**What you will do:**
The answer is every line in the data below that contains the word "column".

Saved data entries

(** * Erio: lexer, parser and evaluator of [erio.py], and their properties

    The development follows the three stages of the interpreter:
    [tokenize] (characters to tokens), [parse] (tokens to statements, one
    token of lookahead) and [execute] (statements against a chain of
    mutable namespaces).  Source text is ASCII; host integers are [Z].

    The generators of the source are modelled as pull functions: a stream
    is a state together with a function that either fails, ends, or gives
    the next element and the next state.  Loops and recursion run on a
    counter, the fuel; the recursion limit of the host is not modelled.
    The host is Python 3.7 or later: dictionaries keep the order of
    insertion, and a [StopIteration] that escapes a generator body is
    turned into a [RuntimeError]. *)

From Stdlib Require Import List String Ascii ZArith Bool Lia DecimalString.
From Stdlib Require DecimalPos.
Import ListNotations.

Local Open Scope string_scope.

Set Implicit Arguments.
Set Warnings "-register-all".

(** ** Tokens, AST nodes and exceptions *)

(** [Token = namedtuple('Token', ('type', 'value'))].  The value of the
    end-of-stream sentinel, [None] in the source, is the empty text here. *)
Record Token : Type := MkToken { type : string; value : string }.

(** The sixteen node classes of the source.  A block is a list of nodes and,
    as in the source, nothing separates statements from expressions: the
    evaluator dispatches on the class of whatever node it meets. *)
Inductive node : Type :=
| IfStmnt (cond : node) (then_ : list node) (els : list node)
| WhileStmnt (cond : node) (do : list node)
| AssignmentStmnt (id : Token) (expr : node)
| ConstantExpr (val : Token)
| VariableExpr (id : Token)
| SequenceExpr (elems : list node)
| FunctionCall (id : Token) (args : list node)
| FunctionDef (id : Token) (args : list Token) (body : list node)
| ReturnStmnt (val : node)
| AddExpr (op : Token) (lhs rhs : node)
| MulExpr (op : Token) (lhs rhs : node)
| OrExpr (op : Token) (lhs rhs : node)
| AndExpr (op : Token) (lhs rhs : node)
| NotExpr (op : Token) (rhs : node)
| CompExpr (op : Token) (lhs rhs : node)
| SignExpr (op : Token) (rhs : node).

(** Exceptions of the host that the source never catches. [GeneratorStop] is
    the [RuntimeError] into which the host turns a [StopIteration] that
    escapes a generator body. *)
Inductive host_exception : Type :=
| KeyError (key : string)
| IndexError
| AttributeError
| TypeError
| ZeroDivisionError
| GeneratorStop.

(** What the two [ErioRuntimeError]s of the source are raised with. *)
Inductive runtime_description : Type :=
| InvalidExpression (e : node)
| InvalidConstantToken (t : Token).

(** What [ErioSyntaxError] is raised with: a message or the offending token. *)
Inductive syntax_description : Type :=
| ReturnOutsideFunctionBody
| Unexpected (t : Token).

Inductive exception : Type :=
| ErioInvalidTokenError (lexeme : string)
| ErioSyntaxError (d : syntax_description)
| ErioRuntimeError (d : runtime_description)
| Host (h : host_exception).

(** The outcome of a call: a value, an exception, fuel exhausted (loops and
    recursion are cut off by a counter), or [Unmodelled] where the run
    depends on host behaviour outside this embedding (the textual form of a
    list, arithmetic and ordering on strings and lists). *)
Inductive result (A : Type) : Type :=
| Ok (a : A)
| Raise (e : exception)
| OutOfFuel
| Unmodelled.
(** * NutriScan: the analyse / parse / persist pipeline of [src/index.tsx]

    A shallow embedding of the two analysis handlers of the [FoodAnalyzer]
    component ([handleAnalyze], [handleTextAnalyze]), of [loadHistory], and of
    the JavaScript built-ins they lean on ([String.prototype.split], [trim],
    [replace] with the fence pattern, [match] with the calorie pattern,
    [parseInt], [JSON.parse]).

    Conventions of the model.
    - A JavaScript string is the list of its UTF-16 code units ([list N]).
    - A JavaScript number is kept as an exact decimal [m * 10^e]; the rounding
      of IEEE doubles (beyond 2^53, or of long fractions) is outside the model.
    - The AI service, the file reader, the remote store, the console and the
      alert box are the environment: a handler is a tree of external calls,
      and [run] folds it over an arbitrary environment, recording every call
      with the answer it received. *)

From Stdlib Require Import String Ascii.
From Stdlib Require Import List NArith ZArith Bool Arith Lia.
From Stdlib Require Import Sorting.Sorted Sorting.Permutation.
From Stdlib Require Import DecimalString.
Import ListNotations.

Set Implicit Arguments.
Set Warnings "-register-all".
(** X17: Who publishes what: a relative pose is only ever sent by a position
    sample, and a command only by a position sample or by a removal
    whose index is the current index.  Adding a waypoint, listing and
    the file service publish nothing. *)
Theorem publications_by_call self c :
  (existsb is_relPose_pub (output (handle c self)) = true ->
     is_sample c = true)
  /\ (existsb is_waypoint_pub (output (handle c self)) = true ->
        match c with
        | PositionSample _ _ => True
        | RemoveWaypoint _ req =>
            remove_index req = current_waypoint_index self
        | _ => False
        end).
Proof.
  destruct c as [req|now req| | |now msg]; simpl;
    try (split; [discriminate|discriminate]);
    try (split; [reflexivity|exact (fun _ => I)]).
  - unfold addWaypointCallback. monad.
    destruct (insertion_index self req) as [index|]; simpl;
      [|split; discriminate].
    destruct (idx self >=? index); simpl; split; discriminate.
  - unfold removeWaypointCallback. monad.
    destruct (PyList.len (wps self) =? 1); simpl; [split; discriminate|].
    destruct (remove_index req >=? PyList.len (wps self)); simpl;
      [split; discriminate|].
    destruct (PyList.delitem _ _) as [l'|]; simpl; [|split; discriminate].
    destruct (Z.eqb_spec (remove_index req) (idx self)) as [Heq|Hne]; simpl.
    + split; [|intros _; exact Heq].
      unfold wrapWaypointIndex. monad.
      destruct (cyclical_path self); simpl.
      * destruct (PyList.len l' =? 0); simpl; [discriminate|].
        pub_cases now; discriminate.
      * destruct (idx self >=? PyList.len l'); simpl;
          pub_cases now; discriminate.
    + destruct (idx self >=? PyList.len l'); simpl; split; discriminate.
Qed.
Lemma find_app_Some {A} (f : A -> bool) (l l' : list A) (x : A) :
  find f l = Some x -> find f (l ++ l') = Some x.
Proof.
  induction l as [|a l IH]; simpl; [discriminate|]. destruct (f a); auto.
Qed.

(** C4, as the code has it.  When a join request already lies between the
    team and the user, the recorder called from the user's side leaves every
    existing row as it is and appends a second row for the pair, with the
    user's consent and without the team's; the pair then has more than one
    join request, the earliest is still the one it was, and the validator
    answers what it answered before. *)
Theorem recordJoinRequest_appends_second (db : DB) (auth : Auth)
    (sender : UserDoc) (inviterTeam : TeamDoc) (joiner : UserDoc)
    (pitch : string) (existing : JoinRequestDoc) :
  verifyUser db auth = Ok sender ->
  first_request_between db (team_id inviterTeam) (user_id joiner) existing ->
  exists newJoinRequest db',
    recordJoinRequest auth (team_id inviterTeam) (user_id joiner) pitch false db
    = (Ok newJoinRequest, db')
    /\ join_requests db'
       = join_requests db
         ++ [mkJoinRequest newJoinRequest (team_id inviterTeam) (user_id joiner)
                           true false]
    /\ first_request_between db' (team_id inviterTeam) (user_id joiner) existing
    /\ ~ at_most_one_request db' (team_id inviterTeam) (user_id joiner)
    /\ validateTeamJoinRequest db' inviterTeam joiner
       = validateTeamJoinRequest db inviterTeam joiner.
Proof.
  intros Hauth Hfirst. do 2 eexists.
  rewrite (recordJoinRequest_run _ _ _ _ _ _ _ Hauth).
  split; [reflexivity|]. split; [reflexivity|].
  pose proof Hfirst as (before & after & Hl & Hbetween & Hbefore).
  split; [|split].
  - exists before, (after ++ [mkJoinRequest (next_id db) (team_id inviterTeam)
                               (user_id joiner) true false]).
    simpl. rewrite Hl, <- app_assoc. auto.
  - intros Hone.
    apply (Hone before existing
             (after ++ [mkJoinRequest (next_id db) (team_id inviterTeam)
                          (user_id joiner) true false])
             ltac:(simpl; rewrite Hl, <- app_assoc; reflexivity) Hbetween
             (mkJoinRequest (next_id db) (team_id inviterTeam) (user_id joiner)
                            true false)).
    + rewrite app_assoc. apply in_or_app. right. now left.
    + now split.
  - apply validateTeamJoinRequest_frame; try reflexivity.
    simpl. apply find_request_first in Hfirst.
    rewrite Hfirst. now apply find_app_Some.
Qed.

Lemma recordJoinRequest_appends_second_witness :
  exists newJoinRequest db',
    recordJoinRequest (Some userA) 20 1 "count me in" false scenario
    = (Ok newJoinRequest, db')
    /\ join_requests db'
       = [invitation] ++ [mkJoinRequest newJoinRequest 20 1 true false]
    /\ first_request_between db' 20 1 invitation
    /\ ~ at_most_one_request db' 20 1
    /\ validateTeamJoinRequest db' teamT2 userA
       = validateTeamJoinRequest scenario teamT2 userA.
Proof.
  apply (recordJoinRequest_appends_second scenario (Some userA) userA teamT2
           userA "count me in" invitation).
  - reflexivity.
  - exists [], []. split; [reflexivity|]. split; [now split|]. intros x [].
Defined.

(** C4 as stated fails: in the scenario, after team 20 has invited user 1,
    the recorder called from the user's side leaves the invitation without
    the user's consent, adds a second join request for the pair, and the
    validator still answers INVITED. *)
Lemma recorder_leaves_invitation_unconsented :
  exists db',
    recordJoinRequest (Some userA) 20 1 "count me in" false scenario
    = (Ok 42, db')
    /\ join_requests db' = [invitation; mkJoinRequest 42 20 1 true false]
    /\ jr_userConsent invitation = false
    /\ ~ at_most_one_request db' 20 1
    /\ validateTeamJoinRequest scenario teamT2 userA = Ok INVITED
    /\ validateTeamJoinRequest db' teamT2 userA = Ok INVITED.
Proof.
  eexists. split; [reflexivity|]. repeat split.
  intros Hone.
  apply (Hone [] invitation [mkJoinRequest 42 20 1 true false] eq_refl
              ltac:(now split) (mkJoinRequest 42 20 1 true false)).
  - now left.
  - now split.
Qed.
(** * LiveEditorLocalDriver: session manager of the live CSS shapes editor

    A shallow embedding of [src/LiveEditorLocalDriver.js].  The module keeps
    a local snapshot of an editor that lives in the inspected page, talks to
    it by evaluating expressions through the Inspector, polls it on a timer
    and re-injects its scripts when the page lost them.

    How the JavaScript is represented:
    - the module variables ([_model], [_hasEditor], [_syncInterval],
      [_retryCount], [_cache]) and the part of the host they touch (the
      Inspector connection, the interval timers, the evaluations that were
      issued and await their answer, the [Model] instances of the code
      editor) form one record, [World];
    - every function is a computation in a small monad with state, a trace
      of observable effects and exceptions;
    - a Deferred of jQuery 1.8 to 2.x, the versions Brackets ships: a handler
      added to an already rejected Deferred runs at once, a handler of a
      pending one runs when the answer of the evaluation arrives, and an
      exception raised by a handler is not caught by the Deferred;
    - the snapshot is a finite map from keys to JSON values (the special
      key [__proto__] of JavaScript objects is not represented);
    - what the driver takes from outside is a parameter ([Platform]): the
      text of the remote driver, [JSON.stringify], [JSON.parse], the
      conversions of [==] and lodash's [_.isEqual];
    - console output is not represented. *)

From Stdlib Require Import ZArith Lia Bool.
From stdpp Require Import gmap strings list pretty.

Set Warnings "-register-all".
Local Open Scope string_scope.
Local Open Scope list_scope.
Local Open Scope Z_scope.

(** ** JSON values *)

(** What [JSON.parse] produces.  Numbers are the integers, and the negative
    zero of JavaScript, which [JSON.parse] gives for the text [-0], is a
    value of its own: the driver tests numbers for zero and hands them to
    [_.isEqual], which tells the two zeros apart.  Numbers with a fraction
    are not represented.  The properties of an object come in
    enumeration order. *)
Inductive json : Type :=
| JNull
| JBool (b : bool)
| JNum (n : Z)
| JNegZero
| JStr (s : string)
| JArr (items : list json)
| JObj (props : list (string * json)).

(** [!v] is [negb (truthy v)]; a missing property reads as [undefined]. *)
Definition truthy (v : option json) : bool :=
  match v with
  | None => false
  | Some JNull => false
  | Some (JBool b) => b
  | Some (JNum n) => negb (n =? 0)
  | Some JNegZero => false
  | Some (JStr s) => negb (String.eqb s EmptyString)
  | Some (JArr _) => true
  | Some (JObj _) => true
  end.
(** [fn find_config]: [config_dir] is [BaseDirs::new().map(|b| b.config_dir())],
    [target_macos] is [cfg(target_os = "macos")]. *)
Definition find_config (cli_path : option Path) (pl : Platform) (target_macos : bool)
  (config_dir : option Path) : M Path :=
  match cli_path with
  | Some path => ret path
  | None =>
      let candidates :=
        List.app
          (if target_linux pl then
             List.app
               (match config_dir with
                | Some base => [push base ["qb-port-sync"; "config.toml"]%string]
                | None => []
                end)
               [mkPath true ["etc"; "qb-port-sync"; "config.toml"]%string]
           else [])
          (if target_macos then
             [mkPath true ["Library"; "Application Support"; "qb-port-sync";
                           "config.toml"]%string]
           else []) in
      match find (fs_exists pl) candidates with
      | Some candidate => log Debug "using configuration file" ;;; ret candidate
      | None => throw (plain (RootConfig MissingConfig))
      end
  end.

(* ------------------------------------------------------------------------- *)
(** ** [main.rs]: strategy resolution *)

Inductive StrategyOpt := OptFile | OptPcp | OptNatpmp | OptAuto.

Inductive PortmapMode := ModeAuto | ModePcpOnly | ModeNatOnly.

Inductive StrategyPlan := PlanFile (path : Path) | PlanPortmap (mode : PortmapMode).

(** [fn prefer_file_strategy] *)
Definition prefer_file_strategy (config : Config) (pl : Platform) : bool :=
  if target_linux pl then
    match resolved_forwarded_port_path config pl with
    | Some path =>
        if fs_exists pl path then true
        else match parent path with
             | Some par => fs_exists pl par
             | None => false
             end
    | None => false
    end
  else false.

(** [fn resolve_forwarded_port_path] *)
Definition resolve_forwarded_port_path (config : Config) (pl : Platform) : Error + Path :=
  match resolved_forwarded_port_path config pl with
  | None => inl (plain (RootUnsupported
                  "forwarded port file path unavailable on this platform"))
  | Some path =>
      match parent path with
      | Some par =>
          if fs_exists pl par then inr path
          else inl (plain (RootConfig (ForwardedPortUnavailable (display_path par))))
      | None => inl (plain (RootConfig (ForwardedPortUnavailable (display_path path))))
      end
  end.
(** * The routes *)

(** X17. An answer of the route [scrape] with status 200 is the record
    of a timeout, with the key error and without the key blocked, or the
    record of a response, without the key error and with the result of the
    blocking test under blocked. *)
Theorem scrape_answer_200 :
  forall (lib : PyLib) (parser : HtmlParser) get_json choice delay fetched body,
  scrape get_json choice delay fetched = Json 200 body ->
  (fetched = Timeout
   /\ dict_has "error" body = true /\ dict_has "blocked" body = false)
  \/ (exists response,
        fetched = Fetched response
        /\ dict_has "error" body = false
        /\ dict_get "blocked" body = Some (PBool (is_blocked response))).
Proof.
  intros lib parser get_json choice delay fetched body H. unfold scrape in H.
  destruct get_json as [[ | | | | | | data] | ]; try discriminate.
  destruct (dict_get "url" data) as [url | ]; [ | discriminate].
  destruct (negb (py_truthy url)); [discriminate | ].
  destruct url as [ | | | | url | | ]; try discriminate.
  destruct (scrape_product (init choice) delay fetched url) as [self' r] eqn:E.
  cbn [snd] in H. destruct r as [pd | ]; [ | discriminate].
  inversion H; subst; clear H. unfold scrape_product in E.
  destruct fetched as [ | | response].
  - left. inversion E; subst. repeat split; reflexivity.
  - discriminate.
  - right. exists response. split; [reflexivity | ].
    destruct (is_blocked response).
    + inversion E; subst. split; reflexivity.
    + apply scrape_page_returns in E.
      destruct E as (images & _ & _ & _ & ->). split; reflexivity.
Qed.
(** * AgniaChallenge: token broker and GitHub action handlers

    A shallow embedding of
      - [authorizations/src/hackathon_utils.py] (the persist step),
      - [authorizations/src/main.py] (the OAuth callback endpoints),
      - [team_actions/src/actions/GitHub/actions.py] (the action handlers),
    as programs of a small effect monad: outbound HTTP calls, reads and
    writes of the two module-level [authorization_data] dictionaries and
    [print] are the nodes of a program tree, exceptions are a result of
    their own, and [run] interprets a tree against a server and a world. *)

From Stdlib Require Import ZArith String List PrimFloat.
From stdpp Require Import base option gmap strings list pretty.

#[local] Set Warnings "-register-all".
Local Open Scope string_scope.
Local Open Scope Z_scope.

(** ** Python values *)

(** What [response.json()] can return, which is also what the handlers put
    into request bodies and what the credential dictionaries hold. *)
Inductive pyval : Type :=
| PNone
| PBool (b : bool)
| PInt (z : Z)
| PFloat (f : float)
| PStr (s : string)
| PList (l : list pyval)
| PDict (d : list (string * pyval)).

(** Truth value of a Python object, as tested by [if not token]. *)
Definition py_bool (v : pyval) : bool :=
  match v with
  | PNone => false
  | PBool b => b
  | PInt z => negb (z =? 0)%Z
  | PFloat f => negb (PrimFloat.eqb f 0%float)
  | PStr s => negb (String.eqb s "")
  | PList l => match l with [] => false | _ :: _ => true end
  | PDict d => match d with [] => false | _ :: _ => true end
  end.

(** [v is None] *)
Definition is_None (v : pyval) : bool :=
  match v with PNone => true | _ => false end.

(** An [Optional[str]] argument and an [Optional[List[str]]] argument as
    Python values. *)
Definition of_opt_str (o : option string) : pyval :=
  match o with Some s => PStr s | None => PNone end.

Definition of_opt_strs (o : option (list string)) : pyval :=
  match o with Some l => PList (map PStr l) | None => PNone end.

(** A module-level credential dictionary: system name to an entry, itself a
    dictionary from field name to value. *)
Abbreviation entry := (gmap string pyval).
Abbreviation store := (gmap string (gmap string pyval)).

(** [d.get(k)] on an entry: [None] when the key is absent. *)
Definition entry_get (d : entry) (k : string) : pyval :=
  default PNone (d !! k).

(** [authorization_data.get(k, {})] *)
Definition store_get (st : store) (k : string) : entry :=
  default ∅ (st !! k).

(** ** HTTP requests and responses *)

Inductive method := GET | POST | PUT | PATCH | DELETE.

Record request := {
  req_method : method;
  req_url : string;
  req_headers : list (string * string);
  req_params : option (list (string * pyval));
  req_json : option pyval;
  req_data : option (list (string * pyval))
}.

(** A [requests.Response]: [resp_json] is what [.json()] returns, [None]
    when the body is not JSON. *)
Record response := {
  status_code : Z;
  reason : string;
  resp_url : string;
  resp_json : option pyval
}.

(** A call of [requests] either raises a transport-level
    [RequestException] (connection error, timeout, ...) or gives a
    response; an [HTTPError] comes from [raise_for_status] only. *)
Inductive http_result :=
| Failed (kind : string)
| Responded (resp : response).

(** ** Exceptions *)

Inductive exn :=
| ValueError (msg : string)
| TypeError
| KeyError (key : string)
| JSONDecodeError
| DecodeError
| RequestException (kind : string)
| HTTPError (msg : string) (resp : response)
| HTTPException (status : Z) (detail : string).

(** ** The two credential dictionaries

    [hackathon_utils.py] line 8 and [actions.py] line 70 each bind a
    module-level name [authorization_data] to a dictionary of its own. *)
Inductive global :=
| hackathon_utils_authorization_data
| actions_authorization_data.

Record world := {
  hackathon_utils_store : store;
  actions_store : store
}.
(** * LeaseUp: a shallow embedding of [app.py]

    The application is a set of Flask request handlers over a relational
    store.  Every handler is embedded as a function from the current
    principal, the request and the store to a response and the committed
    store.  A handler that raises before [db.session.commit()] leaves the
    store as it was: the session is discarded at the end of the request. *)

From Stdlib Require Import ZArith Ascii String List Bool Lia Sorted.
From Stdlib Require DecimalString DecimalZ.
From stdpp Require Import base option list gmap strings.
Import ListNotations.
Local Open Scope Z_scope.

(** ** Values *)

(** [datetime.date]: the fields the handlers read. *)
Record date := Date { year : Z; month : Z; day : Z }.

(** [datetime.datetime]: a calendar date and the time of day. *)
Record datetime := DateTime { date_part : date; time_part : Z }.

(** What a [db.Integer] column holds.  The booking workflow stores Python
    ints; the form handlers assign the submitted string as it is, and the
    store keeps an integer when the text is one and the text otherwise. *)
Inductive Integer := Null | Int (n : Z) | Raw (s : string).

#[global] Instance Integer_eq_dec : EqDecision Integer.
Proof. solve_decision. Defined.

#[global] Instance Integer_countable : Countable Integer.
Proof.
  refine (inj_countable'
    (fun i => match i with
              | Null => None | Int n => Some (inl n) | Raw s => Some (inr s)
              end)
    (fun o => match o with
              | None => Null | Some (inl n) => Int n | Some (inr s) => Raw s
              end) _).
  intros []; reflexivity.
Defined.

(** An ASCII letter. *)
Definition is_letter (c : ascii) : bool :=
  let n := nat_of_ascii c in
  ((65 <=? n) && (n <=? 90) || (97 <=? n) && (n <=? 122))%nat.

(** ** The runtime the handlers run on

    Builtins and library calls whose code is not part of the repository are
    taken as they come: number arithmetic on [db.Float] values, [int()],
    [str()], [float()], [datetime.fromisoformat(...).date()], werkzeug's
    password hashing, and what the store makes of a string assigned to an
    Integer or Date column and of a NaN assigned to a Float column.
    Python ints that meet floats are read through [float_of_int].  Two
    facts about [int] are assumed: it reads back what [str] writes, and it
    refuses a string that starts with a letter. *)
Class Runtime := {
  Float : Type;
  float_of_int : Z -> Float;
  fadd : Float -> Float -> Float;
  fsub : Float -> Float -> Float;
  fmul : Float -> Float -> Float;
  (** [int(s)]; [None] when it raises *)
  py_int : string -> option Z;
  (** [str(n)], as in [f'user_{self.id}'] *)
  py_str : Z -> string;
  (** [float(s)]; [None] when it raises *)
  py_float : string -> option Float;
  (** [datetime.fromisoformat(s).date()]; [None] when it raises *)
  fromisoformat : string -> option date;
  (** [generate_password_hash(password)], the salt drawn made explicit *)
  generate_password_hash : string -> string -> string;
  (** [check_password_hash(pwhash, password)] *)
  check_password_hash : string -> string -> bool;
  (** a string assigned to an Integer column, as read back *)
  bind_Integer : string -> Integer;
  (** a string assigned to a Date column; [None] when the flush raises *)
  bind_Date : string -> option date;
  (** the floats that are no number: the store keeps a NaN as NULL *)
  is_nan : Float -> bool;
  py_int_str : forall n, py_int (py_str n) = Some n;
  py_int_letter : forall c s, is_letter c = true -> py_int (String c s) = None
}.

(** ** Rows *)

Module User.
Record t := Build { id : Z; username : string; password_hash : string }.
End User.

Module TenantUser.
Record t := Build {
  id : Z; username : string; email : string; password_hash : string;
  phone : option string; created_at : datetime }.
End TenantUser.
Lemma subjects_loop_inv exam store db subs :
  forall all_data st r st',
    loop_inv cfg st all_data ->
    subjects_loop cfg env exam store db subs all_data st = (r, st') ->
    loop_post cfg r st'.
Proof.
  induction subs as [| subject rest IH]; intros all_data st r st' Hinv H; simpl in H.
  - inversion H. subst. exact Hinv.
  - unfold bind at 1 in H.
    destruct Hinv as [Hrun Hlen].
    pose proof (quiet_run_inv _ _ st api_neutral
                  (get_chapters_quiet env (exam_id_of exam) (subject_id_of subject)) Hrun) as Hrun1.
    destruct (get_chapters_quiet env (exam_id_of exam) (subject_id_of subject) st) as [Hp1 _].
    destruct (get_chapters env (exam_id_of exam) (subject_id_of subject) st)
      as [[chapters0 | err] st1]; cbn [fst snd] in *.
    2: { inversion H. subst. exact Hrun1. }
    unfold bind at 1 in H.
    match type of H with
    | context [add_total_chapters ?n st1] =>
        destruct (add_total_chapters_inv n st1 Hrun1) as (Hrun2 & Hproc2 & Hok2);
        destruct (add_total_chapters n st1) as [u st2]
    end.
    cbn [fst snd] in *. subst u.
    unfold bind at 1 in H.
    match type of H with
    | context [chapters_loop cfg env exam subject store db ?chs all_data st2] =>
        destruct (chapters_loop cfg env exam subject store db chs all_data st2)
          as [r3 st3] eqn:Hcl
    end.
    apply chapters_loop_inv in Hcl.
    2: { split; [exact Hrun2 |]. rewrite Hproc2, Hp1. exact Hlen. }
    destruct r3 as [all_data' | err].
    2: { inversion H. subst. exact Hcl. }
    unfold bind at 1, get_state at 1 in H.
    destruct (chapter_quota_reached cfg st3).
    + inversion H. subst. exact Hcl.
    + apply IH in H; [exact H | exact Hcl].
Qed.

**Task answer:**
(** What a [db.Integer] column holds.  The booking workflow stores Python
    Integer or Date column and of a NaN assigned to a Float column.
  (** a string assigned to an Integer column, as read back *)
  (** a string assigned to a Date column; [None] when the flush raises *)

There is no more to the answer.